In an accompanying editorial, Rebecca Burch, MD, of Harvard Medical School, and Melissa Rayhill, MD, of SUNY Buffalo, wrote that "it is time to add migraine to the list of early life medical conditions that are markers for later life cardiovascular risk." But, they warned, "the magnitude of the risk should not be over-emphasized," because the increased risk "is small at the level of the individual patient but still important at a population level because migraine is so prevalent."
Burch and Rayhill also warned against any attempt to use the association to influence treatment. Without better evidence, they wrote, "migraine is probably best thought of as a situation in which the medical urge to 'do something' (beyond currently recommended assessments for cardiac risk and advocating a healthy lifestyle) should be resisted."

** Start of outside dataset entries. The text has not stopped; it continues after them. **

(* ===== verification/VirtUart.v ===== *)
(** * The serial lines of the virt board

    What [create_uart] leaves for each of the three PL011s, the second one of
    this QEMU included. *)

From S2P Require Import Prelude VirtBoard VirtGic VirtIrq VirtFdt VirtDevices VirtBuild.

Implicit Types s : board.

Definition put_props (l : props) (x : props) : props := foldl (fun acc kv => put_prop kv.1 kv.2 acc) x l.

Lemma setprops_run l : forall s p, is_Some (fdt s !! p) ->
  setprops p l s = Ok (tt, set_fdt (alter (put_props l) p (fdt s)) s, []).
Proof.
  induction l as [|[n v] l IH]; intros s p Hp.
  { unfold setprops, put_props. cbn. rewrite alter_id by done. by destruct s. }
  unfold setprops. cbn [for_each]. erewrite bind_ok by (by apply setprop_run).
  unfold setprops in IH. rewrite IH by (cbn; by apply is_Some_alter). cbn [app set_fdt fdt].
  by rewrite alter_alter_eq.
Qed.

Section uart.
Context (c : board_cfg).

Definition uarts : list virt_region := [VIRT_UART; VIRT_UART2; VIRT_SECURE_UART].

Definition pl011 (uart : virt_region) : string := node_at "pl011" (base (memmap c uart)).

(** The properties of the node. *)
Definition pl011_base (uart : virt_region) (clock : Z) : props :=
  [("compatible"%string, PStrs ["arm,pl011"; "arm,primecell"]%string);
   ("reg"%string, PSized [reg_of c uart]); ("interrupts"%string, spi_level (a15irqmap uart));
   ("clocks"%string, PCells [clock; clock]); ("clock-names"%string, PStrs ["uartclk"; "apb_pclk"]%string)].

Definition secure_extra (uart : virt_region) : props :=
  match uart with
  | VIRT_SECURE_UART => [("status"%string, PStr "disabled"); ("secure-status"%string, PStr "okay")]
  | _ => []
  end.

Definition uart_props (uart : virt_region) (clock : Z) : props :=
  put_props (secure_extra uart) (put_props (pl011_base uart clock) []).

(** The node that names the standard output. *)
Definition stdout_node (uart : virt_region) : option path :=
  match uart with
  | VIRT_UART => Some ["chosen"%string]
  | VIRT_SECURE_UART => Some ["secure-chosen"%string]
  | _ => None
  end.

Definition with_stdout (uart : virt_region) (f : gmap path props) : gmap path props :=
  match stdout_node uart with
  | Some p => alter (put_prop "stdout-path" (PStr ("/" +:+ pl011 uart))) p f
  | None => f
  end.

Lemma pl011_not_chosen uart p : stdout_node uart = Some p -> p <> [pl011 uart].
Proof. destruct uart; cbn; try done; intros [= <-]; unfold pl011, node_at; done. Qed.

(** The end of [create_uart]: the status of the node and the standard output. *)
Lemma stdout_run uart l s :
  uart ∈ uarts -> (forall p, stdout_node uart = Some p -> is_Some (fdt s !! p)) ->
  let s1 := set_fdt (<[ [pl011 uart] := l ]> (fdt s)) s in
  (if bool_decide (uart = VIRT_UART) then
     qemu_fdt_setprop ["chosen"%string] "stdout-path" (PStr ("/" +:+ pl011 uart))
   else if bool_decide (uart = VIRT_SECURE_UART) then
     secure_status [pl011 uart] ;;
     qemu_fdt_setprop ["secure-chosen"%string] "stdout-path" (PStr ("/" +:+ pl011 uart))
   else ret tt) s1 =
  Ok (tt, set_fdt (with_stdout uart (<[ [pl011 uart] := put_props (secure_extra uart) l ]> (fdt s))) s, []).
Proof.
  intros Hu Ho. cbv zeta. set (s1 := set_fdt _ s).
  assert (forall p, stdout_node uart = Some p -> is_Some (fdt s1 !! p)) as Ho1.
  { intros p Hp. cbn. rewrite lookup_insert_ne; [by apply Ho|]. apply not_eq_sym. by apply pl011_not_chosen. }
  assert (is_Some (fdt s1 !! [pl011 uart])) as Hin by (cbn; rewrite lookup_insert_eq; by eexists).
  unfold uarts in Hu. rewrite !elem_of_cons, elem_of_nil in Hu. destruct Hu as [->|[->|[->|[]]]].
  - rewrite bool_decide_true by done. by rewrite setprop_run by by apply Ho1.
  - rewrite !bool_decide_false by done. done.
  - rewrite bool_decide_false, bool_decide_true by done. unfold secure_status.
    erewrite bind_ok by (by apply setprops_run). rewrite setprop_run.
    + cbn [app]. unfold s1, with_stdout, secure_extra. cbn. by rewrite alter_insert_eq.
    + cbn. apply is_Some_alter. by apply Ho1.
Qed.

(** The whole run, as one update of the tree. *)
Lemma create_uart_run uart mem0 chr s :
  uart ∈ uarts -> (forall x, chr = Some x -> chardev_accepts c (chardevs s) x = true) ->
  is_Some (fdt s !! []) -> fdt s !! [pl011 uart] = None ->
  (forall p, stdout_node uart = Some p -> is_Some (fdt s !! p)) ->
  create_uart c uart mem0 chr s =
    Ok (tt, set_fdt (with_stdout uart (<[ [pl011 uart] := uart_props uart (clock_phandle s) ]> (fdt s)))
              (set_chardevs (option_list chr ++ chardevs s) s),
        [MapRegion mem0 (base (memmap c uart)) "pl011"; WireLine "pl011" (a15irqmap uart)]).
Proof.
  intros Hu Hx Hr Hn Ho. unfold create_uart. cbv zeta. fold (pl011 uart).
  set (s1 := set_chardevs (option_list chr ++ chardevs s) s).
  assert (set_chardev c chr s = Ok (tt, s1, [])) as Hchr.
  { destruct chr as [x|]; [|by destruct s]. unfold set_chardev, bind, gets. by rewrite Hx. }
  erewrite bind_ok by exact Hchr. clear Hchr.
  unfold map_region, wire_line. erewrite (bind_ok _ _ s1 tt) by reflexivity.
  erewrite (bind_ok _ _ s1 tt) by reflexivity. 
  set (s2 := set_fdt (<[ [pl011 uart] := [] ]> (fdt s)) s1).
  assert (qemu_fdt_add_subnode [pl011 uart] s1 = Ok (tt, s2, [])) as Hsub.
  { apply (add_subnode_run s1 []); [done|]. apply free_for_at; [|done].
    unfold pl011, node_at. by rewrite has_at_app. }
  erewrite bind_ok by exact Hsub. clear Hsub. unfold gets at 1. erewrite (bind_ok _ _ s2) by reflexivity.
  assert (is_Some (fdt s2 !! [pl011 uart])) as H2 by (cbn; rewrite lookup_insert_eq; by eexists).
  erewrite bind_ok by (by apply setprops_run). change (clock_phandle s2) with (clock_phandle s).
  set (s3 := set_fdt (<[ [pl011 uart] := put_props (pl011_base uart (clock_phandle s)) [] ]> (fdt s)) s1).
  replace (set_fdt _ s2) with s3.
  2: { unfold s3, s2. cbn [fdt set_fdt]. by rewrite alter_insert_eq. }
  pose proof (stdout_run uart (put_props (pl011_base uart (clock_phandle s)) []) s1 Hu Ho) as Ht.
  cbv zeta in Ht. change (fdt s1) with (fdt s) in Ht. fold s3 in Ht. by rewrite Ht.
Qed.

(** C30: What [create_uart] leaves for the line the driver binds to, when it is
    given no character device or one that QEMU accepts.  It maps the PL011's
    window and wires its line, and nothing else; the node says the same window
    and line as the tables, level-triggered, and is closed to the normal world
    for the secure line only; the node named as the standard output is that of
    the first line, or the secure one's, never the second's, which is why the
    second is free for the network; no other node changes; and the character
    device counts as given away. *)
Theorem create_uart_spec uart mem0 chr s :
  uart ∈ uarts -> is_Some (fdt s !! []) -> fdt s !! [pl011 uart] = None ->
  (forall p, stdout_node uart = Some p -> is_Some (fdt s !! p)) ->
  (forall x, chr = Some x -> chardev_accepts c (chardevs s) x = true) ->
  exists s' l,
    create_uart c uart mem0 chr s =
      Ok (tt, s', [MapRegion mem0 (base (memmap c uart)) "pl011"; WireLine "pl011" (a15irqmap uart)]) /\
    fdt s' !! [pl011 uart] = Some l /\
    get_prop "reg" l = Some (PSized [(base (memmap c uart), size (memmap c uart))]) /\
    get_prop "interrupts" l = Some (PCells [GIC_FDT_IRQ_TYPE_SPI; a15irqmap uart; GIC_FDT_IRQ_FLAGS_LEVEL_HI]) /\
    get_prop "status" l = (if decide (uart = VIRT_SECURE_UART) then Some (PStr "disabled") else None) /\
    (forall p, (fdt s' !! p ≫= get_prop "stdout-path") =
       if decide (stdout_node uart = Some p) then Some (PStr ("/" +:+ pl011 uart))
       else if decide (p = [pl011 uart]) then None else fdt s !! p ≫= get_prop "stdout-path") /\
    (forall p, p <> [pl011 uart] -> stdout_node uart <> Some p -> fdt s' !! p = fdt s !! p) /\
    chardevs s' = option_list chr ++ chardevs s.
Proof.
  intros Hu Hr Hn Ho Hx.
  rewrite create_uart_run by done. eexists _, _. split; [done|]. cbn [fdt set_fdt].
  set (l := uart_props uart (clock_phandle s)).
  assert (forall p, stdout_node uart <> Some p -> with_stdout uart (<[ [pl011 uart] := l ]> (fdt s)) !! p =
    <[ [pl011 uart] := l ]> (fdt s) !! p) as Hother.
  { intros p Hp. unfold with_stdout. destruct (stdout_node uart) as [q|]; [|done].
    rewrite lookup_alter_ne by congruence. done. }
  assert (stdout_node uart <> Some [pl011 uart]) as Hne by (intros E; by apply pl011_not_chosen in E).
  rewrite Hother, lookup_insert_eq by done. split; [done|].
  unfold uarts in Hu. rewrite !elem_of_cons, elem_of_nil in Hu.
  split; [by destruct Hu as [->|[->|[->|[]]]]|]. split; [by destruct Hu as [->|[->|[->|[]]]]|].
  split; [by destruct Hu as [->|[->|[->|[]]]]|]. split; [|split].
  - intros p. case_decide as Hp.
    + destruct (Ho p Hp) as [y Hy]. unfold with_stdout. rewrite Hp, lookup_alter_eq.
      rewrite lookup_insert_ne by congruence. rewrite Hy. cbn. by rewrite get_prop_put, decide_True.
    + rewrite Hother by done. case_decide as Hq.
      * subst p. rewrite lookup_insert_eq. by destruct Hu as [->|[->|[->|[]]]].
      * by rewrite lookup_insert_ne by congruence.
  - intros p Hp Hq. rewrite Hother by done. by rewrite lookup_insert_ne by congruence.
  - done.
Qed.
End uart.

(** The second line of a board that has its root and [/chosen]. *)
Definition example_tree : board := set_fdt {[ [] := []; ["chosen"%string] := [] ]} empty_board.

Lemma create_uart_spec_witness :
  exists s' l, create_uart (example_cfg false None None) VIRT_UART2 Sysmem (Some 2) example_tree =
    Ok (tt, s', [MapRegion Sysmem 0x090c0000 "pl011"; WireLine "pl011" 10]) /\
    fdt s' !! ["pl011@90c0000"%string] = Some l /\ get_prop "interrupts" l = Some (PCells [0; 10; 4]).
Proof.
  destruct (create_uart_spec (example_cfg false None None) VIRT_UART2 Sysmem (Some 2) example_tree)
    as (s' & l & H1 & H2 & _ & H4 & _);
    [right; by left|by eexists|reflexivity|discriminate|by intros x [= <-]|].
  exists s', l. split; [exact H1|]. split; [exact H2|exact H4].
Defined.
(* ===== verification/VirtCpus.v ===== *)
(** * The nodes of the CPUs

    The part of the device tree whose names depend on the number of CPUs, and
    what a path that leaves out unit addresses finds in it. *)

From S2P Require Import Prelude VirtBoard VirtGic VirtIrq VirtFdt VirtDevices VirtBuild.

Implicit Types s : board.

Definition has_phandle s (p : path) : Prop :=
  exists l, fdt s !! p = Some l /\ is_Some (get_prop "phandle" l).

(** The nodes [N] are new; no phandle is lost and no serial line changes. *)
Record grown (N : list path) s s' : Prop := mkGrown {
  gr_nodes p : is_Some (fdt s' !! p) <-> p ∈ N \/ is_Some (fdt s !! p);
  gr_phandle p : has_phandle s p -> has_phandle s' p;
  gr_kept : kept s s';
}.

#[export] Instance grown_refl : Reflexive (grown []).
Proof.
  intros s. split; [|done|by split]. intros p. split; [by right|]. intros [Hp|?]; [|done]. by apply elem_of_nil in Hp.
Qed.

Lemma grown_same s s' : fdt s' = fdt s -> kept s s' -> grown [] s s'.
Proof.
  intros E C. destruct (grown_refl s) as [H1 H2 H3]. split; unfold has_phandle in *; rewrite ?E; [done|auto|done].
Qed.

Lemma grown_trans N1 N2 s1 s2 s3 : grown N1 s1 s2 -> grown N2 s2 s3 -> grown (N2 ++ N1) s1 s3.
Proof.
  intros [A1 P1 C1] [A2 P2 C2]. split; [|auto|by transitivity s2]. intros p. rewrite A2, A1, elem_of_app. tauto.
Qed.

Lemma phandle_put name v l : is_Some (get_prop "phandle" l) -> is_Some (get_prop "phandle" (put_prop name v l)).
Proof. intros Hl. rewrite get_prop_put. case_decide; [by eexists|done]. Qed.

Lemma alter_grown s q name v : grown [] s (set_fdt (alter (put_prop name v) q (fdt s)) s).
Proof.
  split; cbn; [|intros p (l & Hl & Hp)|by split].
  - intros p. rewrite is_Some_alter. split; [by right|]. intros [Hp|?]; [|done]. by apply elem_of_nil in Hp.
  - unfold has_phandle; cbn. destruct (decide (q = p)) as [->|Hne].
    + rewrite lookup_alter_eq, Hl. cbn. eexists. split; [reflexivity|]. by apply phandle_put.
    + rewrite lookup_alter_ne by done. by exists l.
Qed.

Lemma setprop_grown s p name v :
  is_Some (fdt s !! p) -> wp (qemu_fdt_setprop p name v) s (fun _ s' _ => grown [] s s').
Proof. intros Hp. unfold wp. rewrite setprop_run by done. apply alter_grown. Qed.
(** Version 2.7 has no ITS although the versions from 2.8 on have one, and keeps
    the ECAM in low memory as 2.12 does. *)
Lemma versions_agree_witness :
  let v := DEFINE_VIRT_MACHINE 2 12 virt_machine_2_12_options in
  let w := DEFINE_VIRT_MACHINE 2 7 virt_machine_2_7_options in
  flag (class_of true v zeroed_class) no_its = false /\ flag (class_of true w zeroed_class) no_its = true /\
  flag (class_of true w zeroed_class) no_highmem_ecam = flag (class_of true v zeroed_class) no_highmem_ecam.
Proof.
  intros v w.
  assert (v ∈ versions /\ w ∈ versions) as [Hv Hw] by (unfold versions; rewrite !elem_of_cons; split; tauto).
  destruct (versions_agree true zeroed_class v Hv) as [Av Ev].
  destruct (versions_agree true zeroed_class w Hw) as [Aw _].
  split; [by rewrite (ag_flag _ _ _ _ Av)|]. split; [by rewrite (ag_flag _ _ _ _ Aw)|].
  destruct (ex_flag _ _ _ (Ev w Hw eq_refl) no_highmem_ecam) as [E|E]; [|exact E].
  by rewrite (ag_flag _ _ _ _ Av) in E.
Defined.
Lemma short_coding_region_never_resolves_witness :
  BedLine_init (PyList short_coding) = Ok (bed_of short_coding)
  /\ Py.int (BedTuple.thickStart (bed_tuple (bed_of short_coding))) = Some 150
  /\ Py.int (BedTuple.thickEnd (bed_tuple (bed_of short_coding))) = Some 152
  /\ 152 - 150 < 3
  /\ exons (bed_of short_coding) = []
  /\ get_num_exons (bed_of short_coding) = 0
  /\ forall (strand0 chr : string) (genome_coord : Z),
       query_position (bed_of short_coding) strand0 chr genome_coord = None.
Proof.
  assert (H1 : BedLine_init (PyList short_coding) = Ok (bed_of short_coding))
    by (vm_compute; reflexivity).
  assert (H2 : Py.int (BedTuple.thickStart (bed_tuple (bed_of short_coding)))
               = Some 150) by (vm_compute; reflexivity).
  assert (H3 : Py.int (BedTuple.thickEnd (bed_tuple (bed_of short_coding)))
               = Some 152) by (vm_compute; reflexivity).
  assert (H4 : 152 - 150 < 3) by lia.
  split; [exact H1|]. split; [exact H2|]. split; [exact H3|].
  split; [exact H4|].
  exact (short_coding_region_never_resolves
           (PyList short_coding) (bed_of short_coding) 150 152 H1 H2 H3 H4).
Defined.

(** C8. A gene whose only coding exon is [1000,2000): on its own chromosome
    coordinate 1000 maps to 0, 1999 to 999 and 2000 to [None].  The exon is at
    once the first and the last one, so neither splice window exists: every
    coordinate outside the exon gets [None], for every strand argument. *)
Theorem single_exon_gene_positions :
  forall self : BedLine,
    coding_model self ->
    exons self = [(1000, 2000)] ->
    query_position self "+" (chrom self) 1000 = Some 0
    /\ query_position self "+" (chrom self) 1999 = Some 999
    /\ query_position self "+" (chrom self) 2000 = None
    /\ forall (strand0 : string) (genome_coord : Z),
         query_position self strand0 (chrom self) genome_coord
         = if interior genome_coord (1000, 2000)
           then Some (genome_coord - 1000) else None.
Proof.
  intros self (Hlens & Hnum & Hcds & Hss) Hex.
  assert (Hall : forall (strand0 : string) (genome_coord : Z),
             query_position self strand0 (chrom self) genome_coord
             = if interior genome_coord (1000, 2000)
               then Some (genome_coord - 1000) else None).
  { intros strand0 coord. rewrite query_position_closed_form.
    rewrite String.eqb_refl, Hex. simpl.
    destruct (interior coord (1000, 2000)) eqn:Hint.
    - reflexivity.
    - unfold splice_candidate. rewrite Hint, Hnum, Hex. simpl.
      rewrite !andb_false_r. reflexivity. }
  repeat split; try apply Hall.
Qed.

Lemma single_exon_gene_positions_witness :
  coding_model (bed_of single_exon_plus)
  /\ exons (bed_of single_exon_plus) = [(1000, 2000)]
  /\ query_position (bed_of single_exon_plus) "+" "chr1" 1000 = Some 0
  /\ query_position (bed_of single_exon_plus) "+" "chr1" 1999 = Some 999
  /\ query_position (bed_of single_exon_plus) "+" "chr1" 2000 = None.
Proof.
  assert (H1 : coding_model (bed_of single_exon_plus))
    by (apply (BedLine_init_coding_model (PyList single_exon_plus));
        vm_compute; reflexivity).
  assert (H2 : exons (bed_of single_exon_plus) = [(1000, 2000)])
    by (vm_compute; reflexivity).
  split; [exact H1|]. split; [exact H2|].
  pose proof (single_exon_gene_positions (bed_of single_exon_plus) H1 H2)
    as (Ha & Hb & Hc & _).
  split; [exact Ha|]. split; [exact Hb|exact Hc].
Defined.

(** C4. A gene with the two coding exons [100,200) and [300,400) has
    [cds_len = 200], two exons and [five_ss_len = 2]; with strand "+",
    coordinate 200 (first base after exon 0) maps to [cds_len + 2*0 + 0 = 200]
    and coordinate 299 (last base before exon 1) to
    [cds_len + five_ss_len + 2*0 + 1 = 203]. *)
Theorem two_exon_plus_splice_positions :
  forall self : BedLine,
    coding_model self ->
    exons self = [(100, 200); (300, 400)] ->
    cds_len self = 200
    /\ num_exons self = 2
    /\ five_ss_len self = 2
    /\ query_position self "+" (chrom self) 200 = Some 200
    /\ query_position self "+" (chrom self) 299 = Some 203.
Proof.
  intros self (Hlens & Hnum & Hcds & Hss) Hex.
  rewrite Hex in Hlens, Hnum. simpl in Hlens, Hnum.
  rewrite Hlens in Hcds. rewrite Hnum in Hss.
  change (cds_len self = 200) in Hcds. change (five_ss_len self = 2) in Hss.
  repeat split; try assumption.
  - rewrite query_position_closed_form, String.eqb_refl, Hex. simpl.
    unfold splice_candidate. rewrite ?Hcds, ?Hnum, ?Hss. reflexivity.
  - rewrite query_position_closed_form, String.eqb_refl, Hex. simpl.
    unfold splice_candidate. rewrite ?Hcds, ?Hnum, ?Hss. reflexivity.
Qed.
Lemma get_many_requests_spec requests (result : gmap string (gmap Z (gmap string V))) :
  get_many_result_ok fqid_from_collection_and_id models result →
  let result' := foldl (get_many_request fqid_from_collection_and_id models) result requests in
  get_many_result_ok fqid_from_collection_and_id models result'
  ∧ ∀ collection id model,
      lookup2 result' collection id = Some model
      ↔ lookup2 result collection id = Some model
        ∨ ((∃ request, request ∈ requests ∧ gm_collection request = collection
                       ∧ id ∈ gm_ids request)
           ∧ models !! fqid_from_collection_and_id collection id = Some model).
Proof.
  revert result. induction requests as [| request requests IH]; intros result Hok; simpl.
  - split; [done |]. intros c id model. split; [by left |].
    intros [? | [(? & Hin & _) _]]; [done | by apply elem_of_nil in Hin].
  - unfold get_many_request at 2 4.
    destruct (get_many_ids_spec (gm_collection request) (gm_ids request) result Hok)
      as [Hok1 Hchar1].
    destruct (IH _ Hok1) as [Hok' Hchar]. split; [done |].
    intros c id model. rewrite Hchar, Hchar1. split.
    + intros [[? | (-> & ? & ?)] | [(r & Hin & ? & ?) ?]]; [by left | |].
      * right. split; [| done]. exists request. split_and!; [by left | done | done].
      * right. split; [| done]. exists r. split_and!; [by right | done | done].
    + intros [? | [(r & Hin & Hc & Hid) ?]]; [by left; left |].
      apply elem_of_cons in Hin as [-> | Hin].
      * left. right. by subst c.
      * right. split; [| done]. by exists r.
Qed.

(** X23.  The result of the in-memory [get_many] holds, under a
    collection and an id, the stored model of the fqid built from them,
    exactly when some request names the collection with the id and the
    model is stored; ids without a model are left out, and a collection
    none of whose requested ids has a model is not in the result at all. *)
Theorem memory_reader_get_many (requests : list GetManyRequestPart) :
  let result := reader_get_many fqid_from_collection_and_id models requests in
  (∀ collection id model,
     lookup2 result collection id = Some model
     ↔ (∃ request, request ∈ requests ∧ gm_collection request = collection
                   ∧ id ∈ gm_ids request)
       ∧ models !! fqid_from_collection_and_id collection id = Some model)
  ∧ (∀ collection inner, result !! collection = Some inner →
       ∃ id model, inner !! id = Some model)
  ∧ reader_get_many fqid_from_collection_and_id models [] = ∅.
Proof.
  intros result. subst result. unfold reader_get_many.
  destruct (get_many_requests_spec requests ∅) as [[_ Hne] Hchar].
  { split; [| by intros ? ?; rewrite lookup_empty].
    intros c id model. unfold lookup2. by rewrite lookup_empty. }
  split_and!; [| | done].
  - intros c id model. rewrite Hchar. unfold lookup2 at 1. rewrite lookup_empty. simpl.
    split; [intros [? | ?]; done | by right].
  - intros c inner Hinner. apply Hne in Hinner.
    destruct (map_choose_or_empty inner) as [? | ?]; done.
Qed.
Lemma space_cons ws rest :
  List.In ws spaces -> exists h tl, ws +:+ rest = String h tl.
Proof.
  intros Hin. destruct (space_head ws Hin) as (h & tl & -> & _). simpl. eauto.
Qed.

Lemma blank_Blank s : blank s = true <-> Blank s.
Proof.
  split.
  - remember (String.length s) as n eqn:Hn. revert s Hn.
    induction n as [n IH] using lt_wf_ind. intros s Hn H.
    destruct s as [|c s]; [constructor|].
    rewrite blank_eq in H. destruct (strip (String c s)) as [rest|] eqn:E; [|discriminate].
    apply strip_shorter in E as Hlt. apply strip_Some in E.
    destruct E as (ws & Hin & ->). constructor; [exact Hin|].
    apply (IH (String.length rest)); [lia | reflexivity | exact H].
  - induction 1 as [|ws rest Hin _ IH]; [reflexivity|].
    destruct (space_cons ws rest Hin) as (h & tl & E).
    pose proof (strip_space ws rest Hin) as Hs. rewrite E in *.
    rewrite blank_eq, Hs. exact IH.
Qed.

Lemma Blank_app a b : Blank a -> Blank b -> Blank (a +:+ b).
Proof.
  induction 1 as [|ws rest Hin _ IH]; intros Hb; [exact Hb|].
  rewrite append_assoc. constructor; auto.
Qed.

Lemma trimStart_blank pre s : blank pre = true -> trimStart (pre +:+ s) = trimStart s.
Proof.
  intros H. apply blank_Blank in H. induction H as [|ws rest Hin _ IH]; [reflexivity|].
  rewrite append_assoc, trimStart_eq, strip_space by exact Hin. exact IH.
Qed.

Lemma trimStart_of_blank s : blank s = true -> trimStart s = EmptyString.
Proof.
  intros H. rewrite <- (append_nil_r s). rewrite trimStart_blank by exact H. reflexivity.
Qed.

Lemma trimStart_strip s : strip (trimStart s) = None.
Proof.
  remember (String.length s) as n eqn:Hn. revert s Hn.
  induction n as [n IH] using lt_wf_ind. intros s Hn.
  rewrite trimStart_eq. destruct (strip s) as [rest|] eqn:E; [|exact E].
  apply strip_shorter in E. apply (IH (String.length rest)); [lia | reflexivity].
Qed.

Lemma trimStart_split s : exists pre, Blank pre /\ s = pre +:+ trimStart s.
Proof.
  remember (String.length s) as n eqn:Hn. revert s Hn.
  induction n as [n IH] using lt_wf_ind. intros s Hn.
  rewrite trimStart_eq. destruct (strip s) as [rest|] eqn:E.
  - apply strip_shorter in E as Hlt. apply strip_Some in E.
    destruct E as (ws & Hin & ->).
    destruct (IH (String.length rest) ltac:(lia) rest eq_refl) as (pre & Hpre & Hrest).
    exists (ws +:+ pre). split; [constructor; assumption|].
    rewrite append_assoc, <- Hrest. reflexivity.
  - exists EmptyString. split; [constructor | reflexivity].
Qed.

Burch affirmed her position in an email interview. "There is currently no evidence to recommend any changes in how physicians manage cardiovascular risk in patients with a history of migraine. If a patient has a history of migraine, it might remind the physician of the importance of assessing cardiovascular risk in that patient. Once the risk has been assessed, however, management would be the same: treatment of hypertension and hyperlipidemia, recommending regular exercise, etc."
The first author of the study, Tobias Kurth, MD, of the Harvard T.H. Chan School of Public Health, agreed with the editorialists and said that physicians "cannot really make any inference of treatment" based on the association in the study. "Physicians may want to discuss vascular risk with patients and reduce the risk by addressing known vascular risk factors (i.e., where we know that intervention helps)."